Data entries
::::
(** Induction over the suffixes that [runes] visits. *)
Lemma string_suffix_ind (P : string → Prop) :
  (∀ s, (∀ t, (String.length t < String.length s)%nat → P t) → P s) → ∀ s, P s.
Proof.
  intros H s. remember (String.length s) as n eqn:Hn. revert s Hn.
  induction (lt_wf n) as [n _ IH]. intros s ->. apply H. intros t Ht. by eapply IH.
Qed.

Lemma render_runes s : render (runes s) = s.
Proof.
  induction s as [s IH] using string_suffix_ind. destruct s as [|a s]; [done|]. cbn [runes].
  repeat case_match; subst; cbn [render rune_bytes String.append]; repeat f_equal; try done;
    apply IH; simpl; lia.
Qed.

(** An ASCII byte starts no longer rune, so good runes are found again. *)
(** The first byte of a longer rune is not ASCII. *)
Lemma not_ascii lo hi a : (128 ≤ lo)%nat → within lo hi a = true → (byte_of a <? 128)%nat = false.
Proof.
  intros Hlo [H%Nat.leb_le _]%andb_prop. apply Nat.ltb_ge. lia.
Qed.

#[local] Ltac first_byte H :=
  unfold two_bytes, three_bytes, four_bytes in H; bool_to_prop;
  match goal with W : within _ _ ?a = true |- (byte_of ?a <? 128)%nat = false =>
    eapply (not_ascii _ _ _ _ W) end.
(** * Lemmas *)
Lemma runes_good s : Forall (λ r, good_rune r = true ∨ ∃ a, r = Bad a) (runes s).
Proof.
  induction s as [s IH] using string_suffix_ind. destruct s as [|a s]; [constructor|]. cbn [runes].
  repeat case_match; subst; (apply List.Forall_cons; [|first [apply List.Forall_nil | apply IH; simpl; lia]]);
    try (right; by eexists);
    left; cbn [good_rune]; by repeat match goal with H : ?x = _ |- context [?x] => rewrite H end.
Qed.

(** ** Every rune has a lower case that is one rune, its own lower case, and a
    space only if it was *)
Definition settled (r : rune) : bool :=
  good_rune r && String.eqb (lower_rune r) (rune_bytes r).
Definition is_space (r : rune) : bool := existsb (String.eqb (rune_bytes r)) space_runes.

Definition lower_ok (z : Z) : bool :=
  match runes (utf8_encode z) with [r] => settled r && negb (is_space r) | _ => false end.

Lemma lower_table_ok : forallb lower_ok lower_table.*2 = true.
Proof. vm_compute. reflexivity. Qed.

Lemma assoc_elem z l v : assoc z l = Some v → v ∈ l.*2.
Proof.
  induction l as [|[k w] l IH]; simpl; [done|]. case_match; [intros [= ->]; left|right; auto].
Qed.

Lemma lower_ascii_ok a :
  (byte_of a <? 128)%nat = true →
  settled (Byte (lower_ascii a)) = true ∧ (is_space (Byte (lower_ascii a)) = true → lower_ascii a = a).
Proof. destruct a as [[] [] [] [] [] [] [] []]; vm_compute; done. Qed.
(** A user at his device limit gets past it with two connections from the
    same new address at once.  Alone, each is rejected; together, the second
    finds the address the first one put into the table, is accepted, and the
    first one's rejection then removes the address, so that the device is used
    and neither limited nor reported. *)
Theorem device_limit_race t c :
  t_UserOnlineIP t !! c_taguuid c = None → t_OldUserOnline t !! c_ip c = None → over c = true →
  (∃ t1, run_call 3 t (LStart c) = (t1, LDone c None true)) ∧
  ∃ t' b, rtc system (t, [LStart c; LStart c]) (t', [LDone c None true; LDone c b false]) ∧
          t_UserOnlineIP t' !! c_taguuid c = None.
Proof.
  intros Hon Hold Hover. split.
  { eexists. simpl. unfold LoadOrStore. rewrite Hon. simpl. rewrite Hold, Hover. done. }
  set (f := fresh (dom (t_maps t))). set (ips := {[c_ip c := c_uid c]} : gmap string Z).
  set (t1 := set_online (<[f := ips]> (t_maps t)) (<[c_taguuid c := f]> (t_UserOnlineIP t)) t).
  set (f2 := fresh (dom (t_maps t1))).
  set (t2 := set_online (<[f2 := ips]> (t_maps t1)) (t_UserOnlineIP t1) t1).
  assert (Hf : t_maps t2 !! f = Some ips).
  { simpl. rewrite lookup_insert_ne, lookup_insert_eq; [done|]. intros Hff.
    apply (is_fresh (dom (t_maps t1))), elem_of_dom. fold f2. rewrite Hff. simpl.
    rewrite lookup_insert_eq. by eexists. }
  set (t3 := set_online (<[f := ips]> (t_maps t2)) (t_UserOnlineIP t2) t2).
  set (t4 := set_online (t_maps t3) (delete (c_taguuid c) (t_UserOnlineIP t3)) t3).
  destruct (bucket_finishes t4 c) as (t' & b & Hb & Hon').
  exists t', b. split; [|rewrite Hon'; simpl; apply lookup_delete_eq].
  eapply rtc_l; [eapply (pool_step_of _ 0 _ _ _ t1 (LOld c None)); [done| |done]|].
  { apply step_call. simpl. unfold LoadOrStore. by rewrite Hon. }
  eapply rtc_l; [eapply (pool_step_of _ 1 _ _ _ t2 (LLoaded c f)); [done| |done]|].
  { apply step_call. simpl. unfold LoadOrStore. by rewrite lookup_insert_eq. }
  eapply rtc_l; [eapply (pool_step_of _ 1 _ _ _ t3 (LBucket c)); [done| |done]|].
  { apply step_call. unfold call_step, LoadOrStore. rewrite Hf. simpl.
    by replace (ips !! c_ip c) with (Some (c_uid c)) by (symmetry; apply lookup_singleton_eq). }
  eapply rtc_l; [eapply (pool_step_of _ 0 _ _ _ t3 (LUndo c None)); [done| |done]|].
  { apply step_call. simpl. by rewrite Hold, Hover. }
  eapply rtc_l; [eapply (pool_step_of _ 0 _ _ _ t4 (LDone c None true)); [done| |done]|].
  { by apply step_call. }
  by apply (pool_one _ 1 _ (LBucket c) _ _ [LDone c None true; LBucket c]).
Qed.

(** ** A connection accepted while a report is made *)

(** The report task reads the one address of the one user online. *)
Lemma report_reads t k m ip0 uid0 :
  t_UserOnlineIP t = {[k := m]} → t_maps t !! m = Some {[ip0 := uid0]} →
  rtc (own_step limit_step) (t, RStart)
    (set_old {[ip0 := uid0]} t, RDelete k {[k]} ∅ [mkOnlineUser uid0 ip0]).
Proof.
  intros Hon Hm.
  eapply (rtc_l _ _ (set_old ∅ t, RUsers {[k]} ∅ [])).
  { pose proof (step_reset t) as Hs. rewrite Hon, dom_singleton_L in Hs. exact Hs. }
  eapply (rtc_l _ _ (set_old ∅ t, RIps k m {[k]} ∅ {[ip0]} ∅ [])).
  { pose proof (step_user (set_old ∅ t) {[k]} ∅ [] k m) as Hs. simpl in Hs.
    rewrite Hm, Hon, lookup_singleton_eq in Hs. simpl in Hs. rewrite dom_singleton_L in Hs.
    apply Hs; [set_solver|done]. }
  eapply (rtc_l _ _ (set_old {[ip0 := uid0]} t, RIps k m {[k]} ∅ {[ip0]} ({[ip0]} ∪ ∅) _)).
  { apply (step_ip (set_old ∅ t)); [set_solver|]. simpl. rewrite Hm. apply lookup_singleton_eq. }
  apply rtc_once, step_ips_end. set_solver.
Qed.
::::
Problem statement: Provide the count of lines in the data above that include the word "within", with no added text.

Solution to the exercise: 2